**Task to complete**
Where the listing below has a line containing "Lemma stream_loop_returns fuel", output that line and all lines after it, verbatim, and no others.

════════

(** C4 (as amended): in batch mode with batch size B > 0 the run writes
    exactly ceil(N/B) batch files; every file but the last holds exactly B
    entries and the last holds between 1 and B; the i-th file is named
    <base>_part<number>.json, the numbers running from 1 without a gap and
    being padded with zeros to at least five digits (exactly five below
    100000); the names are pairwise distinct, so each file is written once,
    as one JSON array; and the files in sequence order, put end to end, are
    the entries of the source records in order. *)
Theorem C4_batch_files fuel args F B get_total it :
  batch_size args = Some B →
  0 < B →
  Forall (throttling_stops F) it →
  (F + retries args < fuel)%nat →
  ∃ tr files,
    main fuel args get_total it = Some (tr, Z.of_nat (length it))
    ∧ dumps tr = files
    ∧ Z.of_nat (length files) = ceil_div (Z.of_nat (length it)) B
    ∧ (∀ i f, files !! i = Some f → (S i < length files)%nat →
              Z.of_nat (length f.2) = B)
    ∧ (∀ f, list.last files = Some f → 0 < Z.of_nat (length f.2) ≤ B)
    ∧ (∀ i f, files !! i = Some f →
         f.1 = joinpath (parent (json args))
                 (stem (json args) +:+ "_part" +:+ fmt_05d (Z.of_nat i + 1)
                    +:+ ".json")
         ∧ (5 ≤ String.length (fmt_05d (Z.of_nat i + 1)))%nat
         ∧ (Z.of_nat i + 1 < 100000 →
            String.length (fmt_05d (Z.of_nat i + 1)) = 5%nat))
    ∧ NoDup files.*1
    ∧ concat files.*2 = written_entries tr
    ∧ Forall2 (λ msg entry, ∃ evs, sink_entry fuel args msg = Some (entry, evs))
        it (concat files.*2)
    ∧ (∀ fs i f, files !! i = Some f →
         replay tr fs !! f.1 = Some (FJson (JList f.2))).
Proof.
  intros Hmode HB Hstop Hfuel.
  destruct (main_batch_spec fuel args B get_total it Hmode HB (all_return _ _ _ _ Hstop Hfuel))
    as (tr & Hmain & Hw & Hcat & Hnames & Hcount & Hfull & Hlast & Honly & _).
  assert (Hnd : NoDup (dumps tr).*1).
  { rewrite Hnames. apply batch_paths_NoDup. }
  exists tr, (dumps tr). split; [done|]. split; [done|]. split; [done|].
  split; [done|]. split; [done|]. split; [|split; [done|split; [|split]]].
  - intros i f Hf.
    assert (Hname : (dumps tr).*1 !! i = Some f.1) by (by rewrite list_lookup_fmap, Hf).
    rewrite Hnames, list_lookup_fmap in Hname.
    destruct (seq 0 (length (dumps tr)) !! i) as [j|] eqn:Hj; [|done].
    apply lookup_seq in Hj as [-> _]. simpl in Hname. injection Hname as <-.
    split; [unfold batch_path_of, batch_file_name; do 5 f_equal; lia|].
    apply fmt_05d_length. lia.
  - by rewrite Hcat, Hw.
  - rewrite Hcat. apply Forall2_entry_of. eapply list.Forall_impl; [exact Hstop|].
    intros msg Hmsg. by apply (sink_entry_returns fuel args msg F).
  - intros fs i [p records] Hf. simpl.
    apply replay_dumps; [done|done|]. by apply list_elem_of_lookup_2 in Hf.
Qed.

Lemma C4_witness :
  ∃ tr files,
    main 7 (batch_args 3) (Ok 4) sample_source
    = Some (tr, Z.of_nat (length sample_source))
    ∧ dumps tr = files
    ∧ Z.of_nat (length files) = ceil_div (Z.of_nat (length sample_source)) 3
    ∧ (∀ i f, files !! i = Some f → (S i < length files)%nat →
              Z.of_nat (length f.2) = 3)
    ∧ (∀ f, list.last files = Some f → 0 < Z.of_nat (length f.2) ≤ 3)
    ∧ (∀ i f, files !! i = Some f →
         f.1 = joinpath (parent (json (batch_args 3)))
                 (stem (json (batch_args 3)) +:+ "_part"
                    +:+ fmt_05d (Z.of_nat i + 1) +:+ ".json")
         ∧ (5 ≤ String.length (fmt_05d (Z.of_nat i + 1)))%nat
         ∧ (Z.of_nat i + 1 < 100000 →
            String.length (fmt_05d (Z.of_nat i + 1)) = 5%nat))
    ∧ NoDup files.*1
    ∧ concat files.*2 = written_entries tr
    ∧ Forall2 (λ msg entry, ∃ evs,
                 sink_entry 7 (batch_args 3) msg = Some (entry, evs))
        sample_source (concat files.*2)
    ∧ (∀ fs i f, files !! i = Some f →
         replay tr fs !! f.1 = Some (FJson (JList f.2))).
Proof.
  apply (C4_batch_files 7 (batch_args 3) 3 3 (Ok 4) sample_source).
  - reflexivity.
  - lia.
  - exact sample_source_throttling.
  - vm_compute. lia.
Defined.

(** Batches of one record: the file of the record at position [i] is
    numbered [i + 1]. *)
Lemma batch_of_one_names (n i : nat) :
  (i < n)%nat →
  ∃ tr,
    main 4 (batch_args 1) (Ok (Z.of_nat n)) (replicate n (plain_message 1))
    = Some (tr, Z.of_nat n)
    ∧ (dumps tr).*1 !! i = Some (batch_path_of (batch_args 1) (1 + Z.of_nat i)).
Proof.
  intros Hi.
  assert (Hstop : Forall (throttling_stops 0) (replicate n (plain_message 1))).
  { apply Forall_replicate. intros k s _. discriminate. }
  assert (Hfuel : (0 + retries (batch_args 1) < 4)%nat) by (vm_compute; lia).
  destruct (main_batch_spec 4 (batch_args 1) 1 (Ok (Z.of_nat n)) _ eq_refl
              ltac:(lia) (all_return _ _ _ _ Hstop Hfuel))
    as (tr & Hmain & _ & _ & Hnames & Hcount & _).
  rewrite length_replicate in Hmain, Hcount.
  exists tr. split; [exact Hmain|].
  assert (Hlen : length (dumps tr) = n).
  { unfold ceil_div in Hcount. rewrite Z.add_simpl_r, Z.div_1_r in Hcount. lia. }
  rewrite Hnames, Hlen, list_lookup_fmap, lookup_seq_lt by done. done.
Qed.

(** C4, as stated, fails on the width of the sequence number: with batches
    of one record, the file of the 100000th record is numbered with six
    digits. *)
Lemma C4_six_digit_sequence_number :
  ∃ tr,
    main 4 (batch_args 1) (Ok 100000)
      (replicate (Z.to_nat 100000) (plain_message 1))
    = Some (tr, 100000)
    ∧ (dumps tr).*1 !! Z.to_nat 99999 = Some "./messages_part100000.json"
    ∧ fmt_05d 100000 = "100000"
    ∧ String.length (fmt_05d 100000) = 6%nat.
Proof.
  destruct (batch_of_one_names (Z.to_nat 100000) (Z.to_nat 99999)) as (tr & Hmain & Hname).
  { apply Z2Nat.inj_lt; lia. }
  rewrite (Z2Nat.id 99999) in Hname by lia.
  rewrite (Z2Nat.id 100000) in Hmain by lia.
  exists tr. split; [exact Hmain|]. split; [exact Hname|].
  split; reflexivity.
Qed.

(** * Further properties of the run *)

(** ** The closed form of the loops *)

Lemma stream_loop_closed fuel args it :
  Forall (returns fuel args) it →
  ∀ written,
    stream_loop fuel args it written
    = Some (stream_trace fuel args it written, written + Z.of_nat (length it)).
Proof.
  induction 1 as [|msg it Hmsg _ IH]; intros written; simpl.
  - by rewrite Z.add_0_r.
  - rewrite (returns_sink_entry _ _ _ Hmsg). simpl. rewrite IH. simpl.
    unfold stream_record. rewrite <-!app_assoc. do 2 f_equal. lia.
Qed.

Lemma stream_loop_returns fuel args it :
  ∀ written tr final,
    stream_loop fuel args it written = Some (tr, final) →
    Forall (returns fuel args) it.
Proof.
  induction it as [|msg it IH]; intros written tr final; simpl; [done|].
  destruct (sink_entry fuel args msg) as [[line evs]|] eqn:Hmsg; simpl; [|done].
  destruct (stream_loop fuel args it (written + 1)) as [[tr' final']|] eqn:Hit;
    simpl; [|done].
  intros _. constructor; [unfold returns; by rewrite Hmsg|by eapply IH].
Qed.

════════

**Output of the task**
Lemma stream_loop_returns fuel args it :
  ∀ written tr final,
    stream_loop fuel args it written = Some (tr, final) →
    Forall (returns fuel args) it.
Proof.
  induction it as [|msg it IH]; intros written tr final; simpl; [done|].
  destruct (sink_entry fuel args msg) as [[line evs]|] eqn:Hmsg; simpl; [|done].
  destruct (stream_loop fuel args it (written + 1)) as [[tr' final']|] eqn:Hit;
    simpl; [|done].
  intros _. constructor; [unfold returns; by rewrite Hmsg|by eapply IH].
Qed.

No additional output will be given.